There were a couple of moments when I wanted to, but the point is…I didn’t.
So, therefore, today was a success.
I’ve decided that expectations shouldn’t be too high, at the moment.
I really am feeling better today.
I made myself go to bed at a reasonable hour last night, got in 8 and half hours of good sleep, and ate breakfast before coming into work. My anxiety level has dropped from an 7 to a 5, and it’s–thankfully–intermittent. Every now and then I’ll start ruminating over something I may or may not have done to offend someone, or I’ll start worrying about things I largely have no control over.
Like whether or not another family member is going to experience a catastrophic illness. Or drop dead. Or if I’ll have enough PTO to take off from work, if they do. Or whether I’ll get sick/depressed/manic and have to take time off, for that, and then won’t have the PTO. What if I get fired? Or need major dental work done before the wedding (I keep dreaming about my teeth) . And if so, will Michael and I be able to afford the wedding we are planning? Or have a wedding at all? What if the headache I’ve had all day is indicative of something horribly wrong, like an aneurysm?
Crazytown, right? But it all sounds pretty reasonable when it’s in my head.
At least today’s anxiety is focused inward and not outward, I guess? I was not pleasant to be around yesterday. Nope. I sure wasn’t.
Poor Michael. He very patiently tolerates my temper tantrums when I discover that the cats have eaten my earphones, and he’s nice enough to buy me a new pair right before we go to the gym.
“Tell you what…I’ll get the more expensive ones for myself, and leave them in my gym locker. You can have the cheaper ones because, let’s be honest–you’re just going to go home and feed them to the cats,” he says.
And all he says when I snark at complete strangers, or punch the hoods of cars is, “Maybe you can try to use your filter? I don’t want them to come take you away from me.”

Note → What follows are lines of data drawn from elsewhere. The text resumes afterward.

Lemma iter_pos_shr_1_m p : ∀ mrs,
  0 ≤ shr_m mrs →
  shr_m (SpecFloat.iter_pos shr_1 p mrs) = shr_m mrs / 2 ^ Zpos p.
Proof.
  induction p as [p IH|p IH|]; intros mrs Hm; cbn [SpecFloat.iter_pos].
  - assert (H1 : 0 ≤ shr_m (shr_1 mrs)).
    { rewrite shr_1_m by done. apply Z.div_pos; lia. }
    assert (H2 : 0 ≤ shr_m (SpecFloat.iter_pos shr_1 p (shr_1 mrs))).
    { rewrite IH by done. apply Z.div_pos; lia. }
    assert (Hpow : 2 ^ Zpos p~1 = 2 * 2 ^ Zpos p * 2 ^ Zpos p).
    { rewrite Pos2Z.inj_xI.
      replace (2 * Z.pos p + 1) with (1 + Z.pos p + Z.pos p) by lia.
      rewrite !Z.pow_add_r by lia. lia. }
    rewrite IH, IH, shr_1_m by done.
    rewrite !Z.div_div by lia. rewrite Hpow. f_equal. lia.
  - assert (H2 : 0 ≤ shr_m (SpecFloat.iter_pos shr_1 p mrs)).
    { rewrite IH by done. apply Z.div_pos; lia. }
    assert (Hpow : 2 ^ Zpos p~0 = 2 ^ Zpos p * 2 ^ Zpos p).
    { rewrite <- Z.pow_add_r by lia. f_equal. rewrite Pos2Z.inj_xO. lia. }
    rewrite IH, IH by done.
    rewrite !Z.div_div by lia. rewrite Hpow. f_equal.
  - by rewrite shr_1_m.
Qed.

Lemma digits2_pos_lower p : 2 ^ (Zpos (digits2_pos p) - 1) ≤ Zpos p.
Proof.
  induction p as [p IH|p IH|]; simpl digits2_pos.
  - rewrite Pos2Z.inj_succ.
    replace (Z.succ (Z.pos (digits2_pos p)) - 1) with (1 + (Z.pos (digits2_pos p) - 1))
      by lia.
    rewrite Z.pow_add_r by lia. lia.
  - rewrite Pos2Z.inj_succ.
    replace (Z.succ (Z.pos (digits2_pos p)) - 1) with (1 + (Z.pos (digits2_pos p) - 1))
      by lia.
    rewrite Z.pow_add_r by lia. lia.
  - done.
Qed.

(** A shift of the mantissa by [shr_fexp], for binary32. *)
Lemma shr_fexp_binary32 m e l :
  0 ≤ m →
  let r := shr_fexp 24 128 m e l in
  r.2 = Z.max e (fexp 24 128 (Zdigits2 m + e)) ∧
  shr_m r.1 = m / 2 ^ (r.2 - e).
Proof.
  intros Hm r. unfold r, shr_fexp, shr.
  assert (Hrec : shr_m (shr_record_of_loc m l) = m) by by destruct l as [|[]].
  destruct (fexp 24 128 (Zdigits2 m + e) - e) as [|p|p] eqn:E; simpl.
  - split; [lia|]. rewrite Hrec, Z.sub_diag. simpl. by rewrite Z.div_1_r.
  - split; [lia|]. rewrite iter_pos_shr_1_m by lia. rewrite Hrec.
    f_equal. f_equal. lia.
  - split; [lia|]. rewrite Hrec, Z.sub_diag. simpl. by rewrite Z.div_1_r.
Qed.

Lemma round_nearest_even_bounds m l :
  m ≤ round_nearest_even m l ≤ m + 1.
Proof.
  unfold round_nearest_even. destruct l as [|[]]; try lia.
  destruct (Z.even m); lia.
Qed.

(** The exponent [shr_fexp] settles on, for a mantissa below [2 ^ (15 - e)]. *)
Lemma shr_fexp_exponent m e :
  0 ≤ m < 2 ^ (15 - e) → e ≤ -9 →
  Z.max e (fexp 24 128 (Zdigits2 m + e)) ≤ -9 ∨ m = 0.
Proof.
  intros [Hm Hlt] He.
  destruct m as [|p|p]; [by right| |lia]. left.
  simpl Zdigits2. pose proof (digits2_pos_lower p) as Hd.
  assert (Hdig : Zpos (digits2_pos p) - 1 < 15 - e).
  { apply (Z.pow_lt_mono_r_iff 2); lia. }
  unfold fexp, emin. lia.
Qed.

Lemma binary32_mul_32767_unit_range s m e :
  e ≤ 0 → Zpos m ≤ 2 ^ (- e) →
  ∃ z, truncate (binary32_mul (S754_finite s m e) binary32_32767) = Some z ∧
       -32767 ≤ z ≤ 32767.
Proof.
  intros He Hm.
  unfold binary32_mul, binary32_32767, SFmul, binary_round_aux.
  set (mz := Zpos (m * 16776704)). set (ez := e + -9).
  assert (Hmz : 0 ≤ mz ≤ 32767 * 2 ^ (- ez)).
  { unfold mz, ez. rewrite Pos2Z.inj_mul. split; [lia|].
    replace (- (e + -9)) with (9 + - e) by lia.
    rewrite Z.pow_add_r by lia. change (2 ^ 9) with 512. nia. }
  assert (Hez : ez ≤ -9) by (unfold ez; lia).
  assert (Hmzpos : 0 < mz) by (unfold mz; lia).
  clearbody mz ez.
  assert (Hp15 : ∀ k, 2 ^ (15 - k) = 32768 * 2 ^ (- k) ∨ 0 < k).
  { intros k. destruct (Z.le_gt_cases k 0); [left|by right].
    replace (15 - k) with (15 + - k) by lia. by rewrite Z.pow_add_r by lia. }
  assert (Hpowpos : ∀ k, 0 < 2 ^ k ∨ k < 0).
  { intros k. destruct (Z.le_gt_cases 0 k); [left|by right].
    by apply Z.pow_pos_nonneg. }
  (* first shift *)
  destruct (shr_fexp_binary32 mz ez loc_Exact (proj1 Hmz)) as [He1 Hm1].
  destruct (shr_fexp 24 128 mz ez loc_Exact) as [mrs1 e1]. cbn [fst snd] in He1, Hm1.
  assert (Hmz15 : 0 ≤ mz < 2 ^ (15 - ez)).
  { destruct (Hp15 ez) as [-> |]; [|lia].
    destruct (Hpowpos (- ez)); lia. }
  assert (He1' : e1 ≤ -9).
  { destruct (shr_fexp_exponent mz ez Hmz15 Hez) as [Hle | H0]; lia. }
  assert (He1ge : ez ≤ e1) by lia.
  assert (Hm1b : 0 ≤ shr_m mrs1 ≤ 32767 * 2 ^ (- e1)).
  { rewrite Hm1. split.
    - apply Z.div_pos; [lia|]. destruct (Hpowpos (e1 - ez)); lia.
    - apply Z.div_le_upper_bound; [destruct (Hpowpos (e1 - ez)); lia|].
      replace (- ez) with ((e1 - ez) + - e1) in Hmz by lia.
      rewrite Z.pow_add_r in Hmz by lia. lia. }
  (* rounding *)
  set (m1 := round_nearest_even (shr_m mrs1) (loc_of_shr_record mrs1)).
  pose proof (round_nearest_even_bounds (shr_m mrs1) (loc_of_shr_record mrs1)) as Hr.
  fold m1 in Hr.
  assert (Hm1' : 0 ≤ m1 < 2 ^ (15 - e1)).
  { destruct (Hp15 e1) as [-> |]; [|lia].
    assert (512 ≤ 2 ^ (- e1)).
    { change 512 with (2 ^ 9). apply Z.pow_le_mono_r; lia. }
    lia. }
  (* second shift *)
  destruct (shr_fexp_binary32 m1 e1 loc_Exact (proj1 Hm1')) as [He2 Hm2].
  destruct (shr_fexp 24 128 m1 e1 loc_Exact) as [mrs2 e2]. cbn [fst snd] in He2, Hm2.
  assert (He2ge : e1 ≤ e2) by lia.
  assert (Hm2nn : 0 ≤ shr_m mrs2).
  { rewrite Hm2. apply Z.div_pos; [lia|]. destruct (Hpowpos (e2 - e1)); lia. }
  destruct (shr_m mrs2) as [|m2|m2] eqn:Em2; [| |lia].
  - exists 0. simpl. split; [done|lia].
  - assert (Hm1pos : m1 ≠ 0).
    { intros H0. rewrite H0 in Hm2. by rewrite Z.div_0_l in Hm2
        by (destruct (Hpowpos (e2 - e1)); lia). }
    assert (He2' : e2 ≤ -9).
    { destruct (shr_fexp_exponent m1 e1 Hm1' He1') as [Hle | H0]; [lia|done]. }
    assert (Hm2b : Zpos m2 < 2 ^ (15 - e2)).
    { rewrite Hm2. apply Z.div_lt_upper_bound; [destruct (Hpowpos (e2 - e1)); lia|].
      rewrite <- Z.pow_add_r by lia.
      replace (e2 - e1 + (15 - e2)) with (15 - e1) by lia. lia. }
    destruct (Z.leb_spec e2 (128 - 24)) as [_|Hbad]; [|lia].
    simpl truncate.
    destruct (Z.leb_spec 0 e2) as [Hbad|_]; [lia|].
    assert (Ha : 0 ≤ Zpos m2 / 2 ^ (- e2) ≤ 32767).
    { split.
      - apply Z.div_pos; [lia|]. destruct (Hpowpos (- e2)); lia.
      - assert (Zpos m2 / 2 ^ (- e2) < 32768); [|lia].
        apply Z.div_lt_upper_bound; [destruct (Hpowpos (- e2)); lia|].
        destruct (Hp15 e2) as [Heq |]; [|lia]. lia. }
    eexists. split; [reflexivity|].
    destruct (xorb s false); lia.
Qed.

Section UnitRange.
Context `{Platform}.

Lemma scale_unit_range x :
  unit_range x →
  -32767 ≤ astype_int32 (binary32_mul x binary32_32767) ≤ 32767.
Proof.
  destruct x as [s| | |s m e]; cbn [unit_range].
  - intros _. rewrite (astype_int32_in_range _ 0); [lia|reflexivity|lia].
  - done.
  - done.
  - intros [He Hm].
    destruct (binary32_mul_32767_unit_range s m e He Hm) as (z & Hz & Hb).
    rewrite (astype_int32_in_range _ z Hz); lia.
Qed.

End UnitRange.





(** ** The two variants side by side *)

Section Variants.
Context `{Platform}.

Lemma loops_agree client_id rs : ∀ w wm,
  client_id +:+ ".webm" ∉ unwritable (App.host w) →
  App.connected_clients w = Main.connected_clients wm →
  let ra := App.receive_loop client_id rs w in
  let rm := Main.receive_loop client_id rs wm in
  ra.1 = rm.1 ∧ App.connected_clients ra.2 = Main.connected_clients rm.2.
Proof.
  induction rs as [|r rs IH]; intros w wm Hw Hc; [done|].
  assert (Hnva : ∃ w1, App.on_singleton (App.no_voice_activity client_id (-1)) w
                       = (Return tt, w1) ∧
                       (client_id +:+ ".webm" ∉ unwritable (App.host w1)) ∧
                       App.connected_clients w1 = App.connected_clients w).
  { pose proof (on_singleton_fst (App.no_voice_activity client_id (-1)) w) as E.
    rewrite no_voice_activity_writable in E by done.
    destruct (on_singleton_no_voice_activity_steady client_id (-1) w) as [Hc1 [Hu1 _]].
    destruct (App.on_singleton _ w) as [r1 w1]; simpl in *. subst r1.
    exists w1. split; [done|]. split; [by rewrite Hu1|done]. }
  assert (Hpaf : ∀ data,
            ∃ w1, App.on_singleton (App.process_audio_frame data client_id) w
                  = (Return tt, w1) ∧
                  (client_id +:+ ".webm" ∉ unwritable (App.host w1)) ∧
                  App.connected_clients w1 = App.connected_clients w).
  { intros data.
    pose proof (on_singleton_fst (App.process_audio_frame data client_id) w) as E.
    rewrite process_audio_frame_returns in E.
    destruct (on_singleton_process_audio_frame_steady data client_id w)
      as [Hc1 [Hu1 _]].
    destruct (App.on_singleton (App.process_audio_frame data client_id) w)
      as [r1 w1]; simpl in *. subst r1.
    exists w1. split; [done|]. split; [by rewrite Hu1|done]. }
  destruct r as [|[[data|] [t|]]|e]; simpl; unfold bind.
  - destruct Hnva as (w1 & -> & Hw1 & Hc1). rewrite main_no_voice_activity_new.
    apply IH; [done|congruence].
  - destruct (Hpaf data) as (w1 & -> & Hw1 & Hc1).
    rewrite main_process_audio_frame_new. apply IH; [done|]. simpl. congruence.
  - destruct (Hpaf data) as (w1 & -> & Hw1 & Hc1).
    rewrite main_process_audio_frame_new. apply IH; [done|]. simpl. congruence.
  - destruct (String.eqb t "close()").
    + destruct Hnva as (w1 & -> & Hw1 & Hc1). rewrite main_no_voice_activity_new.
      simpl. split; [done|congruence].
    + by apply IH.
  - done.
  - done.
Qed.
(** * MoodM8 chat handler: a shallow embedding of [backend/main.py]

    The handler [chat] of the FastAPI application is embedded as a function
    in a small state-and-exception monad.  What the handler cannot compute
    by itself (the uuid generator, the clock, the Gemini client and the
    Firestore client) is an oracle of the environment; every use of the two
    network clients is recorded in a trace.

    A Python [str] is the [string] of its UTF-8 bytes.  Concatenation,
    emptiness, [in] and [join] of texts are those of their encodings.
    [s[:n]] and [s.strip()] work on characters: they are written here on
    the encoding, a character being a byte that is not a continuation byte
    together with the continuation bytes after it.  [s.lower()] depends on
    the case tables of the interpreter; it is a field of the environment,
    and what a theorem needs to know about it is a stated hypothesis. *)

From Stdlib Require Import Ascii NArith ZArith.
From stdpp Require Import base option list strings gmap.

Local Open Scope Z_scope.
Local Open Scope stdpp_scope.

(* ===================================================================== *)
(** ** Python string operations used by the handler *)
(* ===================================================================== *)

Module Str.
Lemma inOrder_renameEdges (u : nat) :
  preserves (inOrder blocks predIndex newval) (renameEdges blocks predIndex newval u).
Proof.
  intros st Hst. unfold renameEdges, mbind at 1, M_bind at 1.
  destruct (blocks !! u) as [ub |] eqn:Hu; simpl; [| done].
  revert st Hst. apply preserves_forEach_in.
  intros [succi v] Hin st0 Hst0.
  apply list_elem_of_lookup in Hin as [k Hk].
  rewrite list_lookup_imap in Hk.
  destruct (Succs ub !! k) as [v' |] eqn:Hsucc; [| done].
  simpl in Hk. injection Hk as -> ->.
  destruct (edgesIndexed_spec u v ub indexed Hu) as (vb & Hvb & Hpred).
  { by eapply list_elem_of_lookup_2. }
  unfold mbind, M_bind, get. simpl.
  destruct (newPhis st0 !! v) as [phis |] eqn:Hv; simpl; [| done].
  destruct (length phis =? 0); [done |].
  destruct (mapM _ phis) as [phis' |] eqn:Hmap; simpl; [| done].
  intros j l np' Hj Hin i x Hx. simpl in Hj.
  destruct (decide (j = v)) as [-> | Hne].
  - rewrite list_lookup_insert_eq in Hj by (by eapply lookup_lt_Some).
    injection Hj as <-. apply mapM_Some_1 in Hmap.
    apply list_elem_of_lookup in Hin as [n Hn].
    destruct (Forall2_lookup_r _ _ _ _ _ Hmap Hn) as (np & Hnp & Hset).
    apply setEdge_spec in Hset as (HE & Hi & _ & Ha).
    rewrite HE in Hx. destruct (decide (i = predIndex v u)) as [-> | Hi'].
    + rewrite list_lookup_insert_eq in Hx by done. injection Hx as <-.
      by exists u, ub, vb, succi, np.
    + rewrite list_lookup_insert_ne in Hx by done.
      destruct (Hst0 v phis np Hv (list_elem_of_lookup_2 _ _ _ Hnp) i x Hx)
        as (u0 & ub0 & vb0 & succi0 & np0 & ? & ? & ? & ? & ? & ? & ?).
      exists u0, ub0, vb0, succi0, np0. split_and!; try done. congruence.
  - rewrite list_lookup_insert_ne in Hj by done. by eapply Hst0.
Qed.

Lemma inOrder_unfilled (st : LiftState) :
  allPhis (fun _ np => unfilled np) st -> inOrder blocks predIndex newval st.
Proof.
  intros Hst j l np Hj Hin i x Hx. exfalso.
  specialize (Hst j l np Hj Hin). unfold unfilled in Hst.
  rewrite Forall_forall in Hst. by specialize (Hst _ (list_elem_of_lookup_2 _ _ _ Hx)).
Qed.
End Filling.
(** X7: when the constructor of the duty-cycle register returns, and
    from then on through any series of write requests, the cached value
    is a single element between [MinDutyCycle] and 100 and equals the
    [dutycyle] attribute of the peripheral: the write of 0 in the
    constructor is what makes the two agree from the start.  None of
    this touches the frequency, [enabled], or calls [start()] or
    [stop()]. *)
Theorem PwmDutycycleRegister_serve_invariant
        (reqs : list (HarpTypes * list Z)) (w w0 : World HarpPwm) :
  PwmDutycycleRegister_init w = (Ok tt, w0) ->
  PwmDutycycle_consistent (serve PwmDutycycleRegister_write reqs w0) /\
  frequency (periph (serve PwmDutycycleRegister_write reqs w0)) =
  frequency (periph w) /\
  same_run_state (trace w) (periph w)
                 (serve PwmDutycycleRegister_write reqs w0).
Proof.
  intro E. unfold PwmDutycycleRegister_init, ReadWriteReg_init in E.
  destruct (PwmDutycycleRegister_write_step
              (typ (self (mkWorld (mkHarpRegister U8 [MinDutyCycle])
                                  (periph w) (trace w))))
              [0]
              (mkWorld (mkHarpRegister U8 [MinDutyCycle])
                       (periph w) (trace w)))
    as [[e E'] | (v & Hp & Hv & E')]; rewrite E' in E; [discriminate|].
  inversion Hp; subst v. inversion E; subst; clear E E'.
  apply PwmDutycycleRegister_serve_keeps. simpl.
  split; [exists 0; simpl; auto|].
  split; [reflexivity|].
  unfold same_run_state. simpl. rewrite !count_app. simpl.
  repeat split; auto.
Qed.
End PwmConfiguration.

Lemma HarpTypes_eqb_neq (a b : HarpTypes) :
  a <> b -> HarpTypes_eqb a b = false.
Proof.
  intro Hne. destruct (HarpTypes_eqb a b) eqn:E; [|reflexivity].
  apply HarpTypes_eqb_eq in E. contradiction.
Qed.

Section DigitalOutputProperties.
Context {D : Type} `{DigitalOutputArray D}.

(** X8: a write to a Set, Clear or Toggle register that returns had a
    payload of one mask, cached it, and then called the one operation of
    its class on the array, once and with that mask: [set_state],
    [clear_state] or [toggle_state]. *)
Theorem digital_output_write_action
        (t : HarpTypes) (mask : list Z) (w w' : World D) :
  (Set_HarpDigitalOutputArrayRegister_write t mask w = (Ok tt, w') ->
   exists m : Z,
     mask = [m] /\ value (self w') = [m] /\
     periph w' = set_state m (periph w) /\
     trace w' = trace w ++ [EvStore [m]; EvSetState m]) /\
  (Clear_HarpDigitalOutputArrayRegister_write t mask w = (Ok tt, w') ->
   exists m : Z,
     mask = [m] /\ value (self w') = [m] /\
     periph w' = clear_state (Some m) (periph w) /\
     trace w' = trace w ++ [EvStore [m]; EvClearState (Some m)]) /\
  (Toggle_HarpDigitalOutputArrayRegister_write t mask w = (Ok tt, w') ->
   exists m : Z,
     mask = [m] /\ value (self w') = [m] /\
     periph w' = toggle_state m (periph w) /\
     trace w' = trace w ++ [EvStore [m]; EvToggleState m]).
Proof.
  repeat split; intro E; unfold_classes; unfold_py;
    destruct mask as [|x [|y rest]]; simpl in *;
    repeat branch; inversion E; subst; clear E;
    exists x; simpl; rewrite <- app_assoc; auto.
Qed.
End DigitalOutputProperties.

Section LiveReads.
Context {I A : Type} `{DigitalInputArray I} `{Adc A}.

(** X9: a write to the digital input register, which inherits the base
    write, is cached but never shows in a read: the read that follows
    returns the state of the pins, whatever was written. *)
Theorem digital_input_write_not_observable
        (t : HarpTypes) (payload : list Z) (w w' : World I) :
  ReadWriteReg_write HarpDigitalInputArrayRegister_len t payload w =
  (Ok tt, w') ->
  value (self w') = payload /\
  HarpDigitalInputArrayRegister_read t w' = (Ok [state (periph w)], w').
Proof.
  intro E. apply ReadWriteReg_write_ok in E.
  destruct E as (-> & _ & ->). simpl.
  split; [reflexivity|].
  unfold HarpDigitalInputArrayRegister_read. unfold_py. simpl.
  rewrite HarpTypes_eqb_refl. reflexivity.
Qed.

(** X10: a read of a live-sampling register with a type other than the
    register's raises TypeMismatch before the peripheral is consulted:
    nothing changes, and in particular the converter is not sampled. *)
Theorem live_read_type_mismatch (t : HarpTypes) :
  (forall w : World I,
      t <> typ (self w) ->
      HarpDigitalInputArrayRegister_read t w = (Raise TypeMismatch, w)) /\
  (forall w : World A,
      t <> typ (self w) ->
      AdcRegister_read t w = (Raise TypeMismatch, w)).
Proof.
  split; intros w Hne; apply HarpTypes_eqb_neq in Hne.
  - unfold HarpDigitalInputArrayRegister_read. unfold_py.
    rewrite Hne. reflexivity.
  - unfold AdcRegister_read. unfold_py.
    rewrite Hne. reflexivity.
Qed.

(** X11: two ADC reads in a row sample the converter twice: the second
    returns what the converter delivers after the first, nothing is kept
    from one read to the next, and the cached value is the same before
    and after. *)
Theorem AdcRegister_read_twice (w : World A) :
  let first := read_u16 (periph w) in
  let second := read_u16 (snd first) in
  (a <- AdcRegister_read (typ (self w)) ;;
   b <- AdcRegister_read (typ (self w)) ;;
   ret (a, b)) w =
  (Ok ([fst first], [fst second]),
   mkWorld (self w) (snd second) (trace w ++ [EvReadU16; EvReadU16])).
Proof.
  unfold AdcRegister_read, adc_read_u16. unfold_py.
  rewrite HarpTypes_eqb_refl.
  destruct (read_u16 (periph w)) as [s1 a1] eqn:E1. simpl.
  rewrite HarpTypes_eqb_refl. simpl.
  destruct (read_u16 a1) as [s2 a2] eqn:E2. simpl.
  rewrite <- app_assoc. reflexivity.
Qed.
End LiveReads.

Section PwmComposition.
Context `{HarpPwmClass}.

(** X12: two writes in a row to the stop register of a running PWM whose
    [stop()] leaves [enabled] at False call [stop()] once: the second
    write only caches its payload. *)
Theorem PwmStopRegister_write_twice
        (p1 p2 : list Z) (w : World HarpPwm) :
  List.length p1 = 1%nat -> List.length p2 = 1%nat ->
  enabled (periph w) = PyBool true ->
  enabled (stop (periph w)) = PyBool false ->
  serve PwmStopRegister_write
        [(typ (self w), p1); (typ (self w), p2)] w =
  mkWorld (mkHarpRegister (typ (self w)) p2) (stop (periph w))
          (trace w ++ [EvStore p1; EvStop; EvStore p2]).
Proof.
  intros L1 L2 Hon Hoff. simpl.
  unfold PwmStopRegister_write at 2. unfold bind at 1. unfold get_periph.
  rewrite Hon. simpl. unfold bind.
  rewrite (ReadWriteReg_write_run PwmStopRegister_len p1 w L1).
  unfold call. simpl.
  unfold PwmStopRegister_write. unfold bind. unfold get_periph. simpl.
  rewrite Hoff. simpl.
  match goal with
  | |- context [ReadWriteReg_write _ _ _ ?w1] =>
      pose proof (ReadWriteReg_write_run PwmStopRegister_len p2 w1 L2) as E2
  end.
  simpl in E2. rewrite E2. simpl.
  rewrite <- !app_assoc. reflexivity.
Qed.

(** X13: the frequency and start registers share the PWM object, so a
    frequency that was accepted is in place when a later write to the
    start register calls [start()], while after a rejected frequency
    [start()] runs on the peripheral as it was. *)
Theorem frequency_applies_at_start
        (v : Z) (payload : list Z) (start_reg : HarpRegister)
        (w : World HarpPwm) :
  List.length payload = 1%nat ->
  let w1 := snd (PwmFreqRegister_write (typ (self w)) [v] w) in
  let done := PwmStartRegister_write (typ start_reg) payload
                                     (rebind start_reg w1) in
  (MinFrequency <= v ->
   done =
   (Ok tt, mkWorld (mkHarpRegister (typ start_reg) payload)
                   (start (set_frequency v (periph w)))
                   (trace w ++ [EvStore [v]; EvSetFrequency v;
                                EvStore payload; EvStart]))) /\
  (v < MinFrequency ->
   done =
   (Ok tt, mkWorld (mkHarpRegister (typ start_reg) payload)
                   (start (periph w))
                   (trace w ++ [EvStore payload; EvStart]))).
Proof.
  intros L w1 done.
  assert (Hstart : forall w2 : World HarpPwm,
             PwmStartRegister_write (typ start_reg) payload
                                    (rebind start_reg w2) =
             (Ok tt, mkWorld (mkHarpRegister (typ start_reg) payload)
                             (start (periph w2))
                             (trace w2 ++ [EvStore payload; EvStart]))).
  { intro w2. unfold PwmStartRegister_write.
    unfold bind at 1. unfold get_periph.
    pose proof (ReadWriteReg_write_run PwmStartRegister_len payload
                                       (rebind start_reg w2) L) as E.
    simpl in E.
    destruct (is_False (enabled (periph (rebind start_reg w2))));
      unfold bind; rewrite E; unfold call; simpl;
      rewrite <- app_assoc; reflexivity. }
  subst done. rewrite Hstart. subst w1.
  split; intro Hv.
  - unfold_classes; unfold_py.
    apply Z.ltb_ge in Hv. rewrite Hv, HarpTypes_eqb_refl. simpl.
    rewrite <- !app_assoc. reflexivity.
  - unfold_classes; unfold_py.
    apply Z.ltb_lt in Hv. rewrite Hv. reflexivity.
Qed.
End PwmComposition.

(** ** The further properties at sample objects *)



Lemma constructed_register_shape_witness :
  let C := sim_pwm 10 0 in
  let w := pwm_world S8 7 (PyBool false) in
  let w0 := mkWorld (mkHarpRegister U8 [0]) (mkHarpPwm 10 0 (PyBool false))
                    [EvStore [0]; EvSetDutycyle 0] in
  let reqs := [(U8, [50]); (U16, [60]); (U8, [101]); (U8, [])] in
  @init Z bool sim_digital_output C PwmDutycycleRegister w =
  (Ok tt, w0) /\
  typ (self (serve (@write Z bool sim_digital_output sim_pico C
                           PwmDutycycleRegister) reqs w0)) = U8 /\
  List.length
    (value (self (serve (@write Z bool sim_digital_output sim_pico C
                                PwmDutycycleRegister) reqs w0))) = 1%nat.
Proof.
  intros C w w0 reqs.
  split; [reflexivity|].
  exact (@constructed_register_shape
           Z bool sim_digital_output sim_pico C
           PwmDutycycleRegister reqs w w0 eq_refl).
Defined.


Lemma pwm_validation_precedes_base_checks_witness :
  let C := sim_pwm 10 0 in
  let w := pwm_world U16 10 (PyBool false) in
  @PwmFreqRegister_write C S8 [9; 9; 9] w =
  (Raise (ValueError "Invalid input value."), w) /\
  @PwmDutycycleRegister_write C S8 [101; 0] w =
  (Raise (ValueError "Invalid input value."), w).
Proof.
  intros C w.
  destruct (@pwm_validation_precedes_base_checks C S8 w)
    as (_ & _ & Hfreq & Hduty).
  split.
  - apply Hfreq. reflexivity.
  - apply Hduty. left. reflexivity.
Defined.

Poor Michael. I think he got more than he bargained for, with me. And that doesn’t seem fair. I’ve said this to him and he’s reassured me that he knew I was crazy before he proposed. I’m a lucky girl.
I hope this rapid cycling bullshit will subside, once things in my life settle down a bit. I’d love to get back to having only one or two major mood episodes a year. Who knows if that’s even possible? It sure would be nice, though. The Gnome told me bipolar disorder changes as we get older. So, if this is how my brain is going to work from now on, then I hope I’ll be able to develop the skills to manage it.
My goals for the remainder of the week?
Three meals a day, at regular times. In bed by 11pm, and up by 7:45am. No alcohol.
These seem like reasonable enough goals, right?